### Work instruction
Your task is to copy the lines of the data below from the line holding "rp_presence u rec" through the line holding "rp_rejected u now", inclusive, exactly and with nothing added.
════════════════════
(** Rows this pass carried for the first time. *)
Definition newly_carried (fetched : list CoreRelayFetchedEnvelope) (rows : list CoreRelayEnvelopeDisposition)
  : list CoreRelayFetchedEnvelope :=
  List.filter (fun e => existsb (fun r => bool_decide (it_disposition r = Carried)
                                          && bool_decide (it_msg_id r = fe_msg_id e)) rows) fetched.

Definition apply_ingested (config : nat) (page : CoreRelayFetchPage) (ingest : CoreRelayPageIngest) : M unit :=
  modify (fun p => p <| p_rows_ingested ::= (fun n => u32_saturating_add n (ig_rows_ingested ingest)) |>);;
  when (0 <? ig_rows_ingested ingest) (
    modify (fun p => p <| p_progress ::= (fun g => g <| pg_rows_ingested := true |>) |>);;
    modify (fun p => p <| p_projection ::= (fun j => j <| pj_ingested ::= (fun l =>
              l ++ newly_carried (fp_envelopes page) (ig_rows ingest)) |>) |>));;
  on_walk config (fun w => w <| wk_swept_through ::= Z.max (fp_next_cursor page) |>);;
  own_user_id ← gets (fun p => pl_own_user_id (p_plan p));
  now ← gets p_now_ms;
  ack_ids ← asks (fun s => match st_core_relay_ack_ids_with_consumed (ig_rows ingest) own_user_id now s with
                           | Ok ids => ids | Err _ => [] end);
  if bool_decide (ack_ids = []) then commit_page config (fp_next_cursor page) (ig_fully_processed ingest) else
  spent ← gets (fun p => max_requests (pl_budgets (p_plan p)) <=? p_requests_issued p);
  if (spent : bool) then
    modify (fun p => p <| p_budget_yield := true |>);;
    commit_page config (fp_next_cursor page) false
  else
    entry ← gets (fun p => p_configs p !! config);
    match entry with
    | None => mret tt
    | Some entry =>
        match build_ack_request (wc_endpoint entry) ack_ids with
        | None => commit_page config (fp_next_cursor page) false
        | Some request =>
            ignore (emit MailboxWalk request
              (IntentAck config (fp_next_cursor page) (blen (fp_envelopes page)) (blen ack_ids)))
        end
    end.
Lemma pass_stays_within_budget_witness :
  (toy_run toy_calls toy_pass toy_relay_store).1 = true /\
  p_requests_issued (toy_run toy_calls toy_pass toy_relay_store).2.1 = 2 /\
  p_stale_results_ignored (toy_run toy_calls toy_pass toy_relay_store).2.1 = 2.
Proof.
  split.
  - destruct (pass_stays_within_budget (C := toy_crypto) (B := real_b64) (J := toy_json) (EJ := toy_error_json)
      (PS := relay_pass_store (C := toy_crypto) (B := real_b64)) toy_plan (str "pass-1") toy_relay_store toy_calls) as [H _];
      [vm_compute; split; discriminate|exact H].
  - vm_compute. split; reflexivity.
Defined.

Definition toy_reply : reply := mk_reply 200 [] [] None 30.

Lemma pass_terminates_witness :
  is_Some (p_finished ((start (C := toy_crypto) (B := real_b64) (J := toy_json)
      (PS := relay_pass_store (C := toy_crypto) (B := real_b64)) 20;;
    for_each (replicate 5 toy_reply) (answer_with (C := toy_crypto) (B := real_b64) (J := toy_json)
      (EJ := toy_error_json) (PS := relay_pass_store (C := toy_crypto) (B := real_b64)))) toy_pass toy_relay_store).2.1).
Proof.
  refine (pass_terminates (C := toy_crypto) (B := real_b64) (J := toy_json) (EJ := toy_error_json)
    (PS := relay_pass_store (C := toy_crypto) (B := real_b64)) toy_plan (str "pass-1") toy_relay_store 20
    (replicate 5 toy_reply) _ _).
  - vm_compute. split; discriminate.
  - vm_compute. discriminate.
Defined.

(** A forged answer to the first request. *)
Lemma stale_results_change_nothing_witness :
  exists a, resume_http (C := toy_crypto) (B := real_b64) (J := toy_json) (EJ := toy_error_json)
      (PS := relay_pass_store (C := toy_crypto) (B := real_b64)) (toy_result 77 200)
      (toy_run [CallStart 20] toy_pass toy_relay_store).2.1 toy_relay_store
    = (Some a, ((toy_run [CallStart 20] toy_pass toy_relay_store).2.1 <| p_stale_results_ignored ::= inc_u32 |>, toy_relay_store)).
Proof.
  destruct (stale_results_change_nothing (C := toy_crypto) (B := real_b64) (J := toy_json) (EJ := toy_error_json)
    (PS := relay_pass_store (C := toy_crypto) (B := real_b64)) toy_plan (str "pass-1") toy_relay_store [CallStart 20]) as [H _].
  { vm_compute. split; discriminate. }
  destruct (H (toy_result 77 200) toy_relay_store) as (a & _ & Ha); [vm_compute; reflexivity..|].
  exists a. exact Ha.
Defined.

(** The first upload is refused with a 429. *)
Lemma rate_limit_ends_pass_witness :
  exists su, p_finished (resume_http (C := toy_crypto) (B := real_b64) (J := toy_json) (EJ := toy_error_json)
      (PS := relay_pass_store (C := toy_crypto) (B := real_b64)) (toy_result 1 429)
      (toy_run [CallStart 20] toy_pass toy_relay_store).2.1 toy_relay_store).2.1 = Some su
    /\ su_outcome su = PassRateLimited /\ su_requests_issued su = 1.
Proof.
  pose proof (rate_limit_ends_pass (C := toy_crypto) (B := real_b64) (J := toy_json) (EJ := toy_error_json)
    (PS := relay_pass_store (C := toy_crypto) (B := real_b64)) toy_plan (str "pass-1") toy_relay_store [CallStart 20]) as H.
  destruct (H ltac:(vm_compute; split; discriminate) (toy_result 1 429) toy_relay_store)
    as (su & _ & Hsu & Ho & Hr & _); [vm_compute; reflexivity..|vm_compute; intros [_ ?]; discriminate|vm_compute; reflexivity|].
  exists su. split_and!; [exact Hsu|exact (eq_trans Ho ltac:(vm_compute; reflexivity))|exact (eq_trans Hr ltac:(vm_compute; reflexivity))].
Defined.
(* ===== verification/PassMail.v ===== *)
(** What a relay pass does to the store it runs on.

    [touches T R m]: an operation of the pass, run while its clock is at most [T],
    leaves the clock at most [T] and changes the store only within the relation [R].
    A preorder that every operation of [PassStore] stays within ([Respects]) bounds a
    whole pass ([run_touches]).  [pass_keeps_mail] applies this to the store of
    [RelayStore.v]: across a pass, whatever the relays answer, the carry queue stays in
    budget, nothing of the family's carried mail is dropped before it expires, and an
    authored letter leaves the queue only once its delivered receipt covers it. *)
From stdpp Require Import base numbers list gmap strings.
From coqutil Require Import Datatypes.RecordSetters.
From S2P Require Import Prelude StdModel SqlModel Wire Crypto Message Frames Hints Engine RelayPolicy RelayWire RelayCursor.
From S2P Require Import CarryQueue OutboundQueue RelayPass RelayStore RelayPassRun.
Import TriangleBracketNotations.

(** * The frame of a whole pass *)

Definition touches {S A} (T : Z) (R : S -> S -> Prop) (m : pm S A) : Prop :=
  forall p s, p_now_ms p <= T -> p_now_ms (m p s).2.1 <= T /\ R s (m p s).2.2.

Class Respects {S} (PS : PassStore S) (T : Z) (R : S -> S -> Prop) : Prop := {
  rp_pre :: PreOrder R;
  rp_prune_outbound now s : now <= T -> R s (st_prune_expired_outbound_envelopes now s).1;
  rp_prune_receipts now s : now <= T -> R s (st_prune_expired_outgoing_receipt_envelopes now s).1;
  rp_prune_carried now s : now <= T -> R s (st_prune_expired_carried now s).1;
  rp_prune_hidden now s : now <= T -> R s (st_prune_expired_consumed_hidden_msg_ids now s).1;
  rp_prune_fanout s : R s (st_prune_relay_fanout_markers s).1;
  rp_clear_carried s : R s (st_clear_carried_relay_upload_markers s).1;
  rp_clear_fanout s : R s (st_clear_relay_fanout_markers s).1;
  rp_mark_fanout m u url now s : R s (st_mark_relay_fanout_row_posted m u url now s).1;
  rp_mark_outbound m now s : R s (st_mark_outbound_envelope_relay_posted m now s).1;
  rp_mark_receipt m now s : R s (st_mark_outgoing_receipt_envelope_relay_posted m now s).1;
  rp_mark_carried m url s : R s (st_mark_carried_envelope_relay_uploaded m url s).1;
  rp_hints own s : R s (st_note_relay_hint_sources own s).1;
  rp_advance key next full s : R s (st_advance_relay_fetch_cursor key next full s).1;
  rp_advance_sweep key next full now s : R s (st_advance_relay_sweep_cursor key next full now s).1;
  rp_reset_sweep key now s : R s (st_reset_relay_sweep_progress key now s).1;
  rp_swept key now through s : R s (st_note_relay_sweep_completed key now through s).1;
  rp_probed u now s : R s (st_mark_contact_presence_probed u now s).1;
  rp_presence u rec now s : R s (st_record_contact_presence u rec now s).1;
  rp_ingest page now s : now <= T -> Forall wf_fetched page -> R s (st_ingest_relay_page page now s).1;
  rp_rejected u now s : R s (st_note_contact_relay_rejected u now s).1;
  rp_clear_rejection u s : R s (st_clear_contact_relay_rejection u s).1;
  rp_unreachable u key now s : R s (st_note_contact_relay_unreachable u key now s).1;
  rp_clear_unreachable u s : R s (st_clear_contact_relay_unreachable u s).1;
}.
(** A peer's record is only ever stamped with the present. *)
Lemma step_peers now st call :
  0 <= now <= spray_time call -> peers_ok now st -> peers_ok (spray_time call) (spray_step c st call).1.
Proof.
  intros Hn Hok. apply (peers_later _ (spray_time call)) in Hok; [|lia].
  assert (forall st p l tr t, peers_ok t st -> peers_ok t (may_spray c st p l tr t).1) as Hask.
  { intros st1 p l tr t H1. destruct (ask_spec st1 p l tr t) as (_ & _ & _ & peer' & Hp & Hco & _).
    unfold peers_ok. rewrite Hp. apply map_Forall_insert_2; [|by apply peers_prune].
    apply (peer_ok_core _ _ _ (eq_sym Hco)). by apply peer_entry_ok, peers_prune. }
  assert (forall st p l lanes t, 0 <= t -> peers_ok t st -> peers_ok t (admit_plan c st p l lanes t).1) as Hadmit.
  { intros st1 p l lanes t H0 H1. unfold admit_plan. cbn [fst].
    assert (peers_ok t (prune c st1 t)) as H2 by by apply peers_prune.
    destruct (peer_entry_ok t _ p H2) as [_ Hq].
    match goal with |- peers_ok _ (if ?b then debit _ ?s _ _ _ else ?s) =>
      assert (peers_ok t s) as H3; [|by destruct b] end.
    apply peers_put; [|done]. split; cbn; [right; lia|]. destruct (0 <? _); ints. }
  assert (forall st p last ex t, (last = t \/ last = pr_last_spray_at_ms (peer_entry (prune c st t) p t)) -> 0 <= t -> peers_ok t st ->
    peers_ok t (put_peer p (mk_peer last ex (pr_quiet_rounds (peer_entry (prune c st t) p t))
      (pr_journaled_quiet_rounds (peer_entry (prune c st t) p t)) (pr_lanes (peer_entry (prune c st t) p t)) t) (prune c st t))) as Hdig.
  { intros st1 p last ex t Hl H0 H1. assert (peers_ok t (prune c st1 t)) as H2 by by apply peers_prune.
    destruct (peer_entry_ok t _ p H2) as [Hls Hq]. apply peers_put; [|done]. split; cbn; [|done].
    destruct Hl as [->| ->]; [right; lia|done]. }
  destruct call as [p l' tr t|p l' tr lanes t|p l' lanes t|p l' t|p l' t|l' b t|p t|l' t|l' t]; cbn [spray_step spray_time fst] in *.
  - by apply Hask.
  - specialize (Hask st p l' tr t Hok). destruct (may_spray c st p l' tr t) as [st1 g]. cbn [fst] in Hask.
    destruct (g_allow g && fits_budgets g lanes); [|done]. specialize (Hadmit st1 p l' lanes t ltac:(lia) Hask).
    by destruct (admit_plan c st1 p l' lanes t).
  - by apply Hadmit; [lia|].
  - apply (Hdig st p t _ t); [by left|lia|done].
  - apply (Hdig st p _ _ t); [by right|lia|done].
  - unfold note_bytes_queued. destruct (b =? 0); [done|]. by apply (peers_prune t).
  - unfold note_receipt_progress. apply peers_put; [|by apply peers_prune].
    destruct (peer_entry_ok t (prune c st t) p (peers_prune t st t Hok)) as [? ?]. split; cbn; [done|lia].
  - by apply (peers_prune t).
  - done.
Qed.
(** A round of backfill.  Of the offers that answer a gap it sends some and defers
    the rest, each once; it sends them by stream and in sequence, within its budget; of
    each stream nothing is sent that lies above a record it deferred, and where it
    deferred, the oldest record it deferred did not fit; a record is resealed exactly when
    its seal is not for the current roster and inbox key. *)
Theorem backfill_plan_spec gaps offers :
  0 <= budget < U64_MAX -> Forall offer_typed offers -> blen offers <= U32_MAX ->
  let plan := core_plan_sync_backfill roster generation budget gaps offers in
  exists sent cut : list (nat * SyncBackfillOffer),
    bp_steps plan = planned_step <$> sent /\ bp_deferred plan = (fun io => Z.of_nat io.1) <$> cut
    /\ Forall (fun io => bs_offer_index (planned_step io) = Z.of_nat io.1) sent
    /\ NoDup (sent ++ cut)
    /\ (forall i o, (i, o) ∈ sent ++ cut <-> offers !! i = Some o /\ answers_gap gaps o = true)
    /\ StronglySorted offer_le sent /\ bp_planned_bytes plan = bytes_of sent /\ bytes_of sent <= budget
    /\ (forall a b, a ∈ sent -> b ∈ cut -> offer_key a.2 = offer_key b.2 -> of_stream_seq a.2 <= of_stream_seq b.2)
    /\ (forall b, b ∈ cut -> exists b', b' ∈ cut /\ offer_key b'.2 = offer_key b.2
          /\ of_stream_seq b'.2 <= of_stream_seq b.2 /\ budget < bytes_of sent + of_byte_len b'.2).
Proof.
  intros Hb Hty Hlen plan. destruct (backfill_planned gaps offers Hb Hty) as (sent & cut & [Hsp Hor Hst Hde Hby Hbu _ Hpr Hfi]).
  assert (forall i o, (i, o) ∈ sent ++ cut <-> offers !! i = Some o /\ answers_gap gaps o = true) as Hel.
  { intros i o. by rewrite Hsp, matched_elem. }
  assert (forall io, io ∈ sent ++ cut -> as_u32 (Z.of_nat io.1) = Z.of_nat io.1) as Hidx.
  { intros [i o] [Ho _]%Hel. cbn. apply lookup_lt_Some in Ho. unfold blen in Hlen. unfold as_u32.
    rewrite Z.mod_small by ints. done. }
  exists sent, cut. split_and!; [done| | | |done| |done|lia|done|done].
  - unfold plan, core_plan_sync_backfill. cbn [bp_deferred]. rewrite Hde. apply list_fmap_ext. intros j io Hj. apply Hidx.
    apply elem_of_app. right. by eapply list_elem_of_lookup_2.
  - apply Forall_forall. intros io Hin. cbn. apply Hidx, elem_of_app. by left.
  - rewrite Hsp. unfold matched_offers. rewrite sort_by_perm. apply NoDup_filter.
    apply NoDup_alt. intros a b io. rewrite !list_lookup_imap.
    intros (x & _ & ->)%fmap_Some (y & _ & Hy)%fmap_Some. by injection Hy.
  - eapply sublist_sorted; [exact Hor|]. apply sort_by_sorted; apply _.
Qed.

End plan_spec.

(** * Witnesses *)

Definition toy_streams : list SyncStreamDigest :=
  [mk_stream (replicate 16 x02) 10 7 true; mk_stream (replicate 16 x01) 15 3 false].

Lemma sync_digest_canonical_witness :
  exists bs sorted, core_encode_sync_digest (mk_digest [x09] toy_streams) = Ok bs
    /\ core_encode_sync_digest (mk_digest [x09] (reverse toy_streams)) = Ok bs
    /\ core_decode_sync_digest bs = Ok (mk_digest [x09] sorted).
Proof.
  destruct (core_encode_sync_digest (mk_digest [x09] toy_streams)) as [bs|e] eqn:He; [|vm_compute in He; discriminate].
  destruct (sync_digest_canonical [x09] toy_streams (reverse toy_streams) bs) as (H1 & _ & sorted & _ & _ & H2).
  - repeat constructor; vm_compute; discriminate.
  - symmetry. apply reverse_Permutation.
  - exact He.
  - exists bs, sorted. split; [reflexivity|]. split; [exact H1|exact H2].
Defined.

Definition toy_version : RosterVersion := mk_version 0 4.
Definition toy_offer (seq len : Z) : SyncBackfillOffer := mk_offer (replicate 16 x02) 10 seq toy_version 1 len.

(** Three records are owed, the last two do not fit. *)
Lemma backfill_plan_spec_witness :
  let plan := core_plan_sync_backfill toy_version 1 100 [mk_gap (replicate 16 x02) 10 2 5]
                [toy_offer 5 10; toy_offer 3 60; toy_offer 4 60; toy_offer 2 1] in
  bp_steps plan = [mk_step 1 Send] /\ bp_deferred plan = [2; 0]
  /\ exists sent cut : list (nat * SyncBackfillOffer), bp_planned_bytes plan = bytes_of sent /\ bytes_of sent <= 100
       /\ NoDup (sent ++ cut).
Proof.
  intros plan. split; [vm_compute; reflexivity|]. split; [vm_compute; reflexivity|].
  destruct (backfill_plan_spec toy_version 1 100 [mk_gap (replicate 16 x02) 10 2 5]
    [toy_offer 5 10; toy_offer 3 60; toy_offer 4 60; toy_offer 2 1]) as (sent & cut & _ & _ & _ & H1 & _ & _ & H2 & H3 & _).
  - vm_compute. split; congruence.
  - repeat constructor; vm_compute; discriminate.
  - vm_compute. discriminate.
  - exists sent, cut. split; [exact H2|]. split; [exact H3|exact H1].
Defined.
════════════════════
### Answer to the exercise
  rp_presence u rec now s : R s (st_record_contact_presence u rec now s).1;
  rp_ingest page now s : now <= T -> Forall wf_fetched page -> R s (st_ingest_relay_page page now s).1;
  rp_rejected u now s : R s (st_note_contact_relay_rejected u now s).1;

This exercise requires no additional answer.